**Source records:**
-- Opening Marker --

Lemma tenant_pages_pass name fuel : ∀ offset n w,
  let ts := merge_sort newer_tenant (tenants w) in
  ids_ok w → (length (drop offset ts) < fuel)%nat → pass_all (drop offset ts) n w (tenant_pages E fuel name offset n w).
Proof.
  induction fuel as [|fuel IH]; intros offset n w ts Hi Hf; [lia|]. cbn [tenant_pages].
  unfold mbind at 1, M_bind at 1, Err_. rewrite Hstop. cbv beta iota.
  unfold mbind at 1, M_bind at 1, ListAllTenants, query, stmt. rewrite Hworks. cbv beta iota.
  change (merge_sort newer_tenant (tenants (tick w))) with ts. unfold page.
  pose proof (pages_step ts offset) as Hstep.
  set (w1 := tick (tick w)). assert (adds [] w w1) as Hq by (apply adds_quiet; cbn; lia || done).
  destruct (take pageSize (drop offset ts)) as [|t l] eqn:Hl.
  { exists []. rewrite tally_nil. split_and!; [done|done|].
    assert (drop offset ts = []) as ->; [|constructor].
    destruct (drop offset ts); [done|]. pose proof pageSize_pos. destruct pageSize; [lia|done]. }
  unfold mbind at 1, M_bind at 1.
  destruct (backup_tenants_pass name (t :: l) n w1 (adds_ids _ _ _ Hq)) as (rows & Hout & Hadd & Hall).
  { intros t' Ht'. change (t' ∈ tenants w). rewrite <- (merge_sort_Permutation newer_tenant (tenants w)). fold ts.
    rewrite <- (take_drop offset ts). apply elem_of_app. right. rewrite Hstep. apply elem_of_app. by left. }
  destruct (backup_tenants E (t :: l) name n w1) as [[go n1] w2]. cbn [fst snd] in *. injection Hout as -> ->. cbn [negb].
  pose proof (adds_trans _ _ _ _ _ Hq Hadd) as Hadd2. cbn [app] in Hadd2.
  change (apps_of_all (t :: l) w1) with (apps_of_all (t :: l) w) in Hall.
  destruct (Nat.ltb_spec (length (t :: l)) pageSize) as [Hlt|Hge].
  - exists rows. split_and!; [done|done|]. rewrite Hstep.
    assert (drop (offset + length (t :: l)) ts = []) as ->; [|by rewrite app_nil_r].
    rewrite <- Hl in Hlt. rewrite length_take in Hlt. rewrite <- Hl, <- drop_drop, length_take. apply drop_ge. lia.
  - destruct (IH (offset + length (t :: l))%nat (tally n rows) w2 (adds_ids _ _ _ Hadd2)) as (rows2 & Hout2 & Hadd3 & Hall2).
    + rewrite (adds_tenants _ _ _ Hadd2). fold ts. rewrite Hstep, length_app in Hf. cbn in Hf. cbn. lia.
    + rewrite (adds_tenants _ _ _ Hadd2) in Hall2. fold ts in Hall2. rewrite (apps_of_all_adds _ _ _ _ Hadd2) in Hall2.
      exists (rows ++ rows2). split_and!.
      * by rewrite Hout2, tally_app.
      * exact (adds_trans _ _ _ _ _ Hadd2 Hadd3).
      * rewrite Hstep. unfold apps_of_all. rewrite fmap_app, join_app. by apply Forall2_app.
Qed.

Lemma snapshot_quiet snap name w : ids_ok w → adds [] w (snapshotAndUpload E snap name w).2.
Proof.
  intros Hi. unfold snapshotAndUpload, mbind, M_bind, Now, SnapshotBackup, mret, M_ret.
  assert (adds [] w (tick (tick w))) as Hq by (apply adds_quiet; cbn; lia || done).
  destruct (snap _) as [data|]; [|done]. 
  match goal with |- context [upload E name ?k data ?x] => pose proof (upload_quiet name k data x (adds_ids _ _ _ Hq)) as Hu; destruct (upload E name k data x) as [r w'] end.
  exact (adds_trans [] [] _ _ _ Hq Hu).
Qed.

(** What the subscribers of the bus get, when there is one. *)
Definition heard (evs : list event) : list event := if has_bus E then evs else [].

Lemma publish_heard type_ data w : events (publishEvent E type_ data w).2 = events w ++ heard [Published type_ data].
Proof. unfold publishEvent, heard. by destruct (has_bus E); [|rewrite app_nil_r]. Qed.

Lemma publish_quiet type_ data w :
  backups (publishEvent E type_ data w).2 = backups w ∧ tenants (publishEvent E type_ data w).2 = tenants w ∧
  apps (publishEvent E type_ data w).2 = apps w ∧ steps (publishEvent E type_ data w).2 = steps w.
Proof. unfold publishEvent. by destruct (has_bus E). Qed.

Lemma heard_app l1 l2 : heard (l1 ++ l2) = heard l1 ++ heard l2.
Proof. unfold heard. by destruct (has_bus E). Qed.

(** From the storage on: the snapshot adds no row, the pages do. *)
Lemma run_pages name w :
  ids_ok w →
  let out := (take_snapshot E name;; all_tenants E name) w in
  ∃ rows, out.1 = (true, tally (0, 0) rows) ∧ adds rows w out.2 ∧
    Forall2 backed_pair (apps_of_all (merge_sort newer_tenant (tenants w)) w) rows.
Proof.
  intros Hi. cbv zeta. unfold mbind, M_bind. destruct (take_snapshot E name w) as [[] w1] eqn:Es.
  assert (adds [] w w1) as Hq.
  { unfold take_snapshot in Es. destruct (snapshotter E) as [snap|]; [|injection Es as <-; by apply adds_refl].
    pose proof (snapshot_quiet snap name w Hi) as Hq. by rewrite Es in Hq. }
  unfold all_tenants. destruct (tenant_pages_pass name (Datatypes.S (length (tenants w1))) 0 (0, 0) w1 (adds_ids _ _ _ Hq)) as (rows & Hout & Hadd & Hall).
  { rewrite drop_0, (merge_sort_Permutation newer_tenant). lia. }
  exists rows. split_and!; [done|exact (adds_trans [] rows _ _ _ Hq Hadd)|]. rewrite drop_0, (adds_tenants _ _ _ Hq) in Hall.
  by rewrite (apps_of_all_adds _ _ _ _ Hq) in Hall.
Qed.
(** src/internal/build/builder.go:624-624 validImageTagPattern *)
Definition validImageTagPattern (tag : string) : bool :=
  let '(named, digest) := cut tag "@"%char in
  let '(name, version) := cut named ":"%char in
  forallb (λ s, match s with c :: r => is_alnum c && forallb tag_char r | [] => false end) (split_on "/"%char (bytes name)) &&
  match version with Some v => all_of tag_char (bytes v) | None => true end &&
  match digest with Some d => all_of (λ c, is_alnum c || bool_decide (c = ":"%char)) (bytes d) | None => true end.

(** src/internal/build/builder.go:626-634 validateDockerImageTag *)
Definition validateDockerImageTag (tag : string) : bool := negb (bool_decide (tag = "")) && validImageTagPattern tag.

(** src/internal/build/builder.go:638-654 validateBuildArg *)
Definition validateBuildArg (key value : string) : bool :=
  match bytes key with c :: r => (is_alpha c || bool_decide (c = "_"%char)) && forallb word r | [] => false end &&
  negb (existsb (λ c, bool_decide (c ∈ [byte 0; byte 10; byte 13])) (bytes value)) && negb (HasPrefix value "-").

(** [strings.ReplaceAll] of a text that is not empty. *)
Fixpoint replace_all (fuel : nat) (old new l : list ascii) : list ascii :=
  match fuel with
  | O => l
  | S fuel =>
      match index_of old l with
      | Some i => take i l ++ new ++ replace_all fuel old new (drop (i + length old) l)
      | None => l
      end
  end.

Definition redacted : list ascii := bytes "[redacted]".

Definition redact1 (out : list ascii) (secret : string) : list ascii :=
  if decide (secret = "") then out else replace_all (length out) (bytes secret) redacted out.

(** src/internal/build/builder.go:59-71 redactingWriter.Write *)
Definition redact (secrets : list string) (p : list ascii) : list ascii := foldl redact1 p secrets.

(** ** The pipeline *)

(** src/internal/build/builder.go:22-36 BuildOpts *)
Record BuildOpts := {
  oAppID : string; AppName : string; SourceURL : string; Branch : string; oCommitSHA : string; Token : string;
  Dockerfile : string; BuildArgs : list (string * string); oImageTag : string; Push : bool; RegistryUsername : string;
  RegistryPassword : string }.

(** src/internal/build/builder.go:39-45 BuildResult *)
Record BuildResult := { ImageTag : string; rType : ProjectType; CommitSHA : string }.

(** What the pipeline finds: the environment, the network, git, the clone and docker. *)
Record world := {
  allowLocal : bool; mkdir : bool; tmp : bool; lookup : string → option (list string); git : list string → bool;
  revParse : option string; listing : list string; present : list string → bool; canWrite : bool; docker : list string → bool;
  freshID : string; workDir : list string }.

Inductive build_error :=
| MkdirFailed | CloneFailed (e : clone_error) | BadDockerfile | TemplateNotWritten | NoDockerfile (t : ProjectType)
| AuthFailed (e : auth_error) | BadTag | BadArg (k : string) | DockerFailed | PushFailed.

Inductive build_event := Started (app sha : string) | Completed (app sha : string) | Failed (app : string) (e : build_error).

Definition path_string (p : list string) : string := "/" +:+ Join p "/".

(** src/internal/build/builder.go:158-166 Builder.Build.tag *)
Definition image_tag (o : BuildOpts) (sha fresh : string) : string :=
  if decide (oImageTag o = "") then
    let suffix := Login.ShortID sha 8 in
    "monster/" +:+ AppName o +:+ ":" +:+ (if decide (suffix = "") then Login.ShortID fresh 8 else suffix)
  else oImageTag o.

(** The loop over the build arguments.
    src/internal/build/builder.go:519-525 dockerBuild.args *)
Fixpoint arg_flags (l : list (string * string)) : result build_error (list string) :=
  match l with
  | [] => Ok []
  | (k, v) :: l =>
      if validateBuildArg k v then rest ←! arg_flags l; Ok ("--build-arg" :: (k +:+ "=" +:+ v) :: rest) else Err (BadArg k)
  end.

(** The command, or why it is not run.
    src/internal/build/builder.go:511-537 dockerBuild *)
Definition dockerBuild (contextDir dockerfile tag : string) (args : list (string * string)) : result build_error (list string) :=
  if validateDockerImageTag tag then
    flags ←! arg_flags args; Ok (["build"; "--force-rm"; "-t"; tag; "-f"; dockerfile] ++ flags ++ [contextDir])
  else Err BadTag.

(** src/internal/build/builder.go:539-550 dockerPush *)
Definition dockerPush (tag : string) : result build_error (list string) :=
  if validateDockerImageTag tag then Ok ["push"; tag] else Err BadTag.

(** The Dockerfile of a build: the given path, a generated file, or the one of the repository.
    src/internal/build/builder.go:135-156 Builder.Build.dockerfile *)
Definition dockerfile_of (w : world) (o : BuildOpts) (dir : list string) (t : ProjectType) : result build_error (list string) :=
  if decide (Dockerfile o = "") then
    let p := dir ++ ["Dockerfile"] in
    if negb (bool_decide (t = TypeDockerfile ∨ t = TypeUnknown)) && has_template t then
      if canWrite w then Ok p else Err TemplateNotWritten
    else if bool_decide ("Dockerfile" ∈ listing w) then Ok p else Err (NoDockerfile t)
  else match resolveDockerfilePath dir (Dockerfile o) with
  | None => Err BadDockerfile
  | Some p => if present w p then Ok p else Err (NoDockerfile t)
  end.

(** Docker's commands of a build: what is run, and the result. *)
Definition run_docker (w : world) (o : BuildOpts) (dir dockerfile : list string) (tag : string)
  : list (list string) * result build_error unit :=
  match dockerBuild (path_string dir) (path_string dockerfile) tag (BuildArgs o) with
  | Err e => ([], Err e)
  | Ok cmd =>
      if negb (docker w cmd) then ([cmd], Err DockerFailed)
      else if Push o then
        match dockerPush tag with
        | Err e => ([cmd], Err e)
        | Ok push => ([cmd; push], if docker w push then Ok tt else Err PushFailed)
        end
      else ([cmd], Ok tt)
  end.

Record outcome := { verdict : result build_error BuildResult; events : list build_event; commands : list (list string) }.

(** Two failures are returned without an event: the work directory and the generated file. *)
Definition silent (e : build_error) : bool :=
  match e with MkdirFailed | TemplateNotWritten => true | _ => false end.

Definition failed (o : BuildOpts) (e : build_error) (cmds : list (list string)) : outcome :=
  {| verdict := Err e;
     events := Started (oAppID o) (oCommitSHA o) :: (if silent e then [] else [Failed (oAppID o) e]); commands := cmds |}.

(** src/internal/build/builder.go:83-202 Builder.Build *)
Definition run_build (w : world) (o : BuildOpts) : outcome :=
  if negb (mkdir w) then failed o MkdirFailed []
  else
    let dir := workDir w ++ ["monster-build-" +:+ freshID w] in
    match gitClone (lookup w) (allowLocal w) (tmp w) (git w) (revParse w) (SourceURL o) (Branch o) (Token o) (path_string dir) with
    | Err e => failed o (CloneFailed e) []
    | Ok commitSHA =>
        let sha := if decide (oCommitSHA o = "") then commitSHA else oCommitSHA o in
        let t := Type_ (Detect (listing w)) in
        match dockerfile_of w o dir t with
        | Err e => failed o e []
        | Ok dockerfile =>
            let tag := image_tag o sha (freshID w) in
            match dockerAuthEnv (tmp w) tag (RegistryUsername o) (RegistryPassword o) with
            | Err e => failed o (AuthFailed e) []
            | Ok _ =>
                match run_docker w o dir dockerfile tag with
                | (cmds, Err e) => failed o e cmds
                | (cmds, Ok _) =>
                    {| verdict := Ok {| ImageTag := tag; rType := t; CommitSHA := sha |};
                       events := [Started (oAppID o) (oCommitSHA o); Completed (oAppID o) sha]; commands := cmds |}
                end
            end
        end
    end.
(** A created application is in the table with what the request asked for, its name was free in
    its tenant, and the tenant is within the stricter of the operator's and the plan's limit. *)
Theorem created_app_is_within_quota fk fails allow cap s t r gen s' evs :
  Create fk fails allow cap s t (Some r) gen = (s', (201, evs)) →
  apps s' = apps s ++ [stamp (now s) (new_app t gen r)] ∧ find_app s gen = None ∧ validateAppName (rName r) = true ∧
  (fails SGetByName = false → ∀ a, a ∈ apps s → aTenant a = t → aName a ≠ rName r) ∧
  let limit := effectiveAppLimit fails s cap t in
  (0 < limit → count_apps s' t ≤ limit).
Proof.
  unfold Create. destruct (validateAppName (rName r)) eqn:Hn; cbn [negb orb]; [|done]. destruct (negb (valid_request allow r)); [done|].
  destruct (negb (fails SGetByName) && _) eqn:Hdup; [done|]. cbv zeta. set (limit := effectiveAppLimit fails s cap t).
  destruct ((0 <? limit) && fails SCount); [done|]. destruct ((0 <? limit) && (limit <=? count_apps s t)) eqn:Hq; [done|].
  destruct (if fails SInsertApp then None else _) as [s1|] eqn:E; [|done]. intros [= <- _]. destruct (fails SInsertApp); [done|].
  destruct (CreateApp_apps _ _ _ _ E) as (Ha & _ & Hnew). split_and!; [done|done|done| |].
  - intros Hf a Hin Ht Hna. rewrite Hf in Hdup. cbn in Hdup. apply not_true_iff_false in Hdup. apply Hdup. apply existsb_exists. exists a.
    split; [by apply list_elem_of_In|]. by apply bool_decide_eq_true.
  - intros Hpos. unfold count_apps in *. rewrite Ha, filter_app, length_app. rewrite (proj2 (Z.ltb_lt _ _) Hpos) in Hq. cbn [andb] in Hq.
    apply Z.leb_gt in Hq. assert (filter (λ a, aTenant a = t) [stamp (now s) (new_app t gen r)] = [stamp (now s) (new_app t gen r)]) as -> by (by rewrite filter_cons, decide_True). cbn [length]. lia.
Qed.

(** Deleting an application leaves its containers: they are named after the application and the
    version, and the handler looks for the application alone. *)
Theorem deleted_app_keeps_containers fk fails s t id s' evs c v :
  Delete fk fails s t id = (s', (204, evs)) →
  c ∈ containers s → cName c = "dm-" +:+ id +:+ "-" +:+ itoa v → cID c ≠ "dm-" +:+ id →
  c ∈ containers s' ∧ (∀ a, a ∈ apps s' → aID a = id → aTenant a ≠ t).
Proof.
  unfold Delete. destruct (requireTenantApp fails s t id) as [a|] eqn:Ha; [|intros [= _ -> _]; unfold requireTenantApp in Ha; by repeat case_match].
  apply tenant_app_found in Ha as (_ & Ht & Hid). destruct (fails SDeleteDomains); [done|]. destruct (fails (SDeleteApp 0)); [done|].
  intros [= <- _] Hc Hname Hcid. set (s1 := if fails SRuntime then s else _). rewrite Hid, Ht.
  assert (c ∈ containers s1) as Hc1.
  { unfold s1. destruct (fails SRuntime); [done|]. cbn [containers with_containers]. apply list_elem_of_filter. split; [|done].
    unfold answers_to. apply bool_decide_eq_false. rewrite Hid, Hname. intros [E|E]; [|done].
    apply (f_equal (length ∘ bytes)) in E. cbn in E. rewrite !bytes_app, !length_app in E. cbn in E. lia. }
  split.
  - unfold DeleteApp, DeleteDomainsByApp. by repeat case_match.
  - intros b Hb Eb Et. assert (b ∈ filter (λ a, owned id t a = false) (apps s1)) as [Ho _]%list_elem_of_filter.
    { revert Hb. unfold DeleteApp, DeleteDomainsByApp. by repeat case_match. }
    unfold owned in Ho. apply bool_decide_eq_false in Ho. by apply Ho.
Qed.

(** What a manifest carries of an application. *)
Definition portable (a : Application) : string * string * string * string * string * string * Z :=
  (aName a, Type_ a, SourceType a, SourceURL a, Branch a, Dockerfile a, Replicas a).

(** An exported application imported elsewhere is the same application in name, type, source and
    size, without its variables and labels. *)
Theorem export_import_roundtrip fk fails fails' allow s s2 t t2 id m gen gens s3 :
  Export fails s t id = Ok m → Import_ fk fails' allow s2 t2 (Some m) gen gens = (s3, 201) →
  ∃ a b, find_app s id = Some a ∧ aTenant a = t ∧ b ∈ apps s3 ∧ aID b = gen ∧ aTenant b = t2 ∧ portable b = portable a ∧
    EnvVarsEnc b = "" ∧ LabelsJSON b = "" ∧ Status b = "pending".
Proof.
  unfold Export. destruct (requireTenantApp fails s t id) as [a|] eqn:Ha; [|done]. intros [= <-]. apply tenant_app_found in Ha as (Hf & Ht & _).
  unfold Import_. destruct (negb _); [done|]. destruct (if fails' SInsertApp then None else _) as [s1|] eqn:E; [|done]. intros [= <-].
  destruct (fails' SInsertApp); [done|]. destruct (CreateApp_apps _ _ _ _ E) as (Hs1 & _).
  set (m := {| mName := _ |}) in *. exists a, (stamp (now s2) (imported fails' s2 t2 gen m)).
  assert (∀ fqdns gens s i, apps (import_domains fk fails' s gen i fqdns gens) = apps s) as Himp.
  { induction fqdns as [|f fqdns IH]; intros [|g gs] s0 i; cbn [import_domains]; try done. rewrite IH.
    destruct (fails' _); [done|]. unfold CreateDomain. by case_decide. }
  split_and!; try done. rewrite Himp, Hs1. apply elem_of_app. right. apply list_elem_of_here.
Qed.

(** A wildcard certificate passes for every domain that ends in its name, with or without a dot
    before it. *)
Theorem wildcard_needs_no_dot p x : x ≠ "" → name_covers ("*." +:+ p) (x +:+ p) = true.
Proof.
  intros Hx. unfold name_covers. apply orb_true_iff. right. rewrite !andb_true_iff.
  assert (str (drop 2 (bytes ("*." +:+ p))) = p) as Hp by (rewrite bytes_app; cbn; apply str_bytes). rewrite Hp. split_and!.
  - apply bool_decide_eq_true. rewrite bytes_app. by eexists.
  - apply bool_decide_eq_true. rewrite bytes_app. by eexists.
  - apply negb_true_iff, bool_decide_eq_false. intros E. apply Hx. apply (f_equal bytes) in E. rewrite bytes_app in E.
    apply (f_equal length) in E. rewrite length_app in E. rewrite <- (str_bytes x). destruct (bytes x); [done|cbn in E; lia].
Qed.

(** ** Undoing a bulk operation *)

(** All columns but the one that every write sets. *)
Definition unstamped : Application → Application := stamp 0.

(** The rows differ from those at the start only in the time of their last write and in the status of
    the recorded applications. *)
Definition drift (t : string) (done : list string) (a b : Application) : Prop :=
  unstamped b = unstamped a ∨ aID a ∈ done ∧ aTenant a = t ∧ ∃ st, unstamped b = unstamped (with_status st a).

Definition drifted (t : string) (s0 : Store) (done : list string) (s : Store) : Prop := Forall2 (drift t done) (apps s0) (apps s).

Definition statuses_ok (s : Store) : Prop := Forall (λ a, Status a ∈ statuses) (apps s).

Lemma unstamped_owned id t a b : unstamped a = unstamped b → owned id t a = owned id t b.
Proof. intros E. unfold owned. by rewrite <- (eq_refl : aID (unstamped a) = aID a), <- (eq_refl : aTenant (unstamped a) = aTenant a), E. Qed.

Lemma unstamped_set n st a b : unstamped a = unstamped b → unstamped (stamp n (with_status st a)) = unstamped (with_status st b).
Proof. destruct a, b. unfold unstamped, stamp, with_status. cbn. intros H. injection H. intros. by subst. Qed.

Lemma drift_owned t done a b id : drift t done a b → owned id t b = owned id t a.
Proof. intros [E|(_ & _ & st & E)]; by rewrite (unstamped_owned id t _ _ E). Qed.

-- Closing Marker --

**Exercise brief:**
Return each line of the records above in which the word "heard" occurs.

**Solution to this task:**
Definition heard (evs : list event) : list event := if has_bus E then evs else [].
Lemma publish_heard type_ data w : events (publishEvent E type_ data w).2 = events w ++ heard [Published type_ data].
Proof. unfold publishEvent, heard. by destruct (has_bus E); [|rewrite app_nil_r]. Qed.
Lemma heard_app l1 l2 : heard (l1 ++ l2) = heard l1 ++ heard l2.
Proof. unfold heard. by destruct (has_bus E). Qed.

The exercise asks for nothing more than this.